Gabrielle Girardeau : Comprendre le traitement des émotions pendant le sommeil

Gabrielle Girardeau décrypte les mécanismes neuronaux qui permettent au cerveau de consolider la mémoire émotionnelle pendant le sommeil. Grâce à l’obtention d’un financement Atip-Avenir, la jeune chercheuse analyse in vivo les interactions entre deux zones du cerveau, l’hippocampe et l’amygdale, respectivement engagées dans les processus de mémoire spatiale et épisodique et dans le réseau de traitement des émotions. A terme, ses recherches pourraient permettre de mieux comprendre le fonctionnement normal et pathologique de cette gestion nocturne des émotions et le développement de l’anxiété.

Un parcours homogène et brillant en neurosciences et une grande ténacité à percer les rouages de la mémoire. Voilà les atouts qui ont permis à Gabrielle Girardeau d’être recrutée par l’Inserm et d’obtenir un financement Atip-Avenir. Avec 180 000 euros et la possibilité de recruter un chercheur postdoctorant pendant 2 ans, la chercheuse a pu installer sa propre équipe de recherche au sein de l’Institut du Fer à Moulin (IFM) à Paris, en octobre 2018. « Mon équipe étudie l’activité neuronale qui conditionne pendant le sommeil le renforcement normal ou pathologique de la mémoire émotionnelle », expose-t-elle. « Nous cherchons plus précisément à caractériser le rôle d’un dialogue entre deux zones du cerveau, l’hippocampe, nécessaire à la mémoire épisodique et spatiale, et l’amygdale, l’un des piliers du réseau de gestion des émotions ». Pour cela, elle conduit des expériences chez le rat, notamment avec une technique pointue, la « boucle fermée » (closed-loop).

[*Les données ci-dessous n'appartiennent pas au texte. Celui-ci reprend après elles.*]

Lemma elementwise_same_length (op : F -> F -> F) (a b : list F) :
  length a = length b -> elementwise op a b = Ok (zip_with op a b).
Proof.
  intros H; unfold elementwise.
  rewrite H, Nat.eqb_refl; reflexivity.
Qed.

(** The physics residual, computed column by column, is the mean over the
    rows of the squared difference to [expected_energy]. *)
Lemma physics_loss_rowwise (inputs : list (list F)) (outputs : list F)
  (a b g T : F) :
  has_columns 9 inputs = true ->
  length outputs = length inputs ->
  physics_loss inputs outputs a b g T =
  Ok (mean (zip_with (fun p row => square (fsub p (expected_energy a b g T row)))
              outputs inputs)).
Proof.
  intros Hc Hlen.
  unfold physics_loss; rewrite Hc; simpl negb; cbv iota.
  unfold column, scale, sub_scalar.
  rewrite elementwise_same_length by (rewrite !length_map; reflexivity).
  simpl bind; rewrite zip_with_map_map.
  rewrite elementwise_same_length by (rewrite !length_map; reflexivity).
  simpl bind; rewrite zip_with_map_map, !map_map.
  rewrite elementwise_same_length by (rewrite !length_map; reflexivity).
  simpl bind; rewrite zip_with_map_map.
  rewrite elementwise_same_length by (rewrite !length_map; reflexivity).
  simpl bind; rewrite zip_with_map_map.
  rewrite elementwise_same_length by (rewrite !length_map; reflexivity).
  simpl bind; rewrite zip_with_map_map.
  rewrite elementwise_same_length by (rewrite length_map; exact Hlen).
  simpl bind; rewrite zip_with_map_r, map_zip_with.
  reflexivity.
Qed.

End TensorFacts.

(** ** The forward pass returns *)

Section NetworkFacts.

Context {F : Type} {SF : Scalar F}.
Variable sigmoid : F -> F.

Lemma has_columns_map (c : nat) (f : list F -> list F) (X : list (list F)) :
  (forall row, length (f row) = c) -> has_columns c (map f X) = true.
Proof.
  intros Hf; unfold has_columns; rewrite forallb_forall.
  intros r Hr; apply in_map_iff in Hr; destruct Hr as [row [<- _]].
  rewrite Hf; apply Nat.eqb_refl.
Qed.

Lemma linear_shape_lengths (i o : nat) (L : @Linear F) :
  linear_shape i o L = true ->
  in_features L = i /\ length (weight L) = o /\ length (bias L) = o.
Proof.
  unfold linear_shape; rewrite !andb_true_iff, !Nat.eqb_eq; tauto.
Qed.

Lemma apply_linear_ok (i o : nat) (L : @Linear F) (X : list (list F)) :
  linear_shape i o L = true ->
  has_columns i X = true ->
  apply_linear L X = Ok (map (linear_row L) X) /\
  has_columns o (map (linear_row L) X) = true.
Proof.
  intros HL HX; destruct (linear_shape_lengths _ _ _ HL) as [Hi [Hw Hb]].
  split.
  - unfold apply_linear; rewrite Hi, HX; reflexivity.
  - apply has_columns_map; intros row; unfold linear_row.
    rewrite length_zip_with, Hw, Hb; apply Nat.min_id.
Qed.

Lemma has_columns_activation (c : nat) (X : list (list F)) :
  has_columns c X = true -> has_columns c (activation sigmoid X) = true.
Proof.
  unfold has_columns, activation; rewrite !forallb_forall; intros H r Hr.
  apply in_map_iff in Hr; destruct Hr as [row [<- Hrow]].
  rewrite length_map; apply H; exact Hrow.
Qed.

(** On a batch of nine-column rows a network of the shapes of
    [PINN.__init__] returns one prediction per row. *)
Lemma forward_total (m : @PINN F) (X : list (list F)) :
  pinn_shape m = true ->
  has_columns 9 X = true ->
  exists outputs, forward sigmoid m X = Ok outputs /\ length outputs = length X.
Proof.
  unfold pinn_shape; rewrite !andb_true_iff; intros [[H1 H2] H3] HX.
  destruct (apply_linear_ok _ _ _ _ H1 HX) as [E1 C1].
  destruct (apply_linear_ok _ _ _ _ H2 (has_columns_activation _ _ C1)) as [E2 C2].
  destruct (apply_linear_ok _ _ _ _ H3 (has_columns_activation _ _ C2)) as [E3 _].
  unfold forward; rewrite E1; simpl bind; rewrite E2; simpl bind; rewrite E3.
  simpl bind; eexists; split; [reflexivity |].
  unfold activation; rewrite length_column, !length_map; reflexivity.
Qed.

(** The combined loss is the sum of the two terms, each a mean over the
    batch. *)
Lemma combined_loss_total (m : @PINN F) (inputs : list (list F))
  (targets : list F) (a b g T : F) :
  pinn_shape m = true ->
  has_columns 9 inputs = true ->
  length targets = length inputs ->
  exists outputs phys,
    forward sigmoid m inputs = Ok outputs /\
    length outputs = length inputs /\
    physics_loss inputs outputs a b g T = Ok phys /\
    combined_loss sigmoid m inputs targets a b g T =
    Ok (fadd (mean (zip_with (fun t p => square (fsub t p)) targets outputs))
             phys).
Proof.
  intros Hm HX Hlen.
  destruct (forward_total m inputs Hm HX) as [outputs [Ef Hout]].
  exists outputs; eexists; split; [exact Ef | split; [exact Hout | split]].
  - apply physics_loss_rowwise; assumption.
  - unfold combined_loss; rewrite Ef; simpl bind.
    rewrite elementwise_same_length by congruence; simpl bind.
    rewrite physics_loss_rowwise by assumption; simpl bind.
    rewrite map_zip_with; reflexivity.
Qed.

End NetworkFacts.

(** ** Sums and means of rationals *)

Section RationalFacts.

Open Scope Q_scope.

Lemma fold_Qplus_acc (l : list Q) (acc : Q) :
  fold_left Qplus l acc == acc + fold_left Qplus l 0.
Proof.
  revert acc; induction l as [| x l IH]; intros acc; simpl.
  - lra.
  - rewrite (IH (acc + x)), (IH (0 + x)); lra.
Qed.

Lemma tsum_cons (x : Q) (l : list Q) : tsum (x :: l) == x + tsum l.
Proof.
  unfold tsum, zero; simpl; rewrite fold_Qplus_acc; lra.
Qed.

Lemma tsum_nonneg (l : list Q) : Forall (fun x => 0 <= x) l -> 0 <= tsum l.
Proof.
  induction 1 as [| x l Hx _ IH].
  - unfold tsum, zero; simpl; lra.
  - rewrite tsum_cons; lra.
Qed.


Lemma of_nat_pos (n : nat) : (0 < n)%nat -> 0 < of_nat (F := Q) n.
Proof.
  intros H; unfold of_nat; simpl.
  change 0 with (inject_Z 0); rewrite <- Zlt_Qlt; lia.
Qed.

Lemma mean_nonneg (l : list Q) : Forall (fun x => 0 <= x) l -> 0 <= mean l.
Proof.
  intros H; unfold mean; destruct l as [| x l].
  - vm_compute; discriminate.
  - apply Qle_shift_div_l; [apply of_nat_pos; simpl; lia |].
    apply tsum_nonneg in H; simpl fdiv; lra.
Qed.


Lemma tsum_zero (l : list Q) : Forall (fun x => x == 0) l -> tsum l == 0.
Proof.
  induction 1 as [| x l Hx _ IH].
  - reflexivity.
  - rewrite tsum_cons, Hx, IH; lra.
Qed.

Lemma mean_zero (l : list Q) : Forall (fun x => x == 0) l -> mean l == 0.
Proof.
  intros H; unfold mean; simpl fdiv; rewrite (tsum_zero _ H).
  unfold Qdiv; lra.
Qed.

Lemma Forall_zip_with {A B : Type} (P : Q -> Prop) (f : A -> B -> Q)
  (a : list A) (b : list B) :
  (forall x y, P (f x y)) -> Forall P (zip_with f a b).
Proof.
  intros H; unfold zip_with; apply Forall_forall; intros q Hq.
  apply in_map_iff in Hq; destruct Hq as [[x y] [<- _]]; apply H.
Qed.


Lemma square_nonneg (x : Q) : 0 <= square x.
Proof. unfold square; simpl; nra. Qed.

End RationalFacts.

(** ** The physics residual and the combined loss *)

Section LossFacts.

Open Scope Q_scope.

« Il s’agit d’une technique qui enregistre le signal émis par le cerveau grâce à des électrodes implantées chirurgicalement et qui, suite à la détection automatique d’un motif neural, déclenche une perturbation du réseau neuronal en temps réel », décrit-elle. La maîtrise de cette technique très demandeuse en compétences a été acquise pendant son doctorat, alors qu’elle étudiait le lien entre mémoire et hippocampe. Grâce à cette technologie, elle avait alors montré que les oscillations rapides détectées au niveau de l’hippocampe pendant le sommeil profond sont nécessaires à la mémoire spatiale et contextuelle. Un travail resté fondateur dans le domaine. 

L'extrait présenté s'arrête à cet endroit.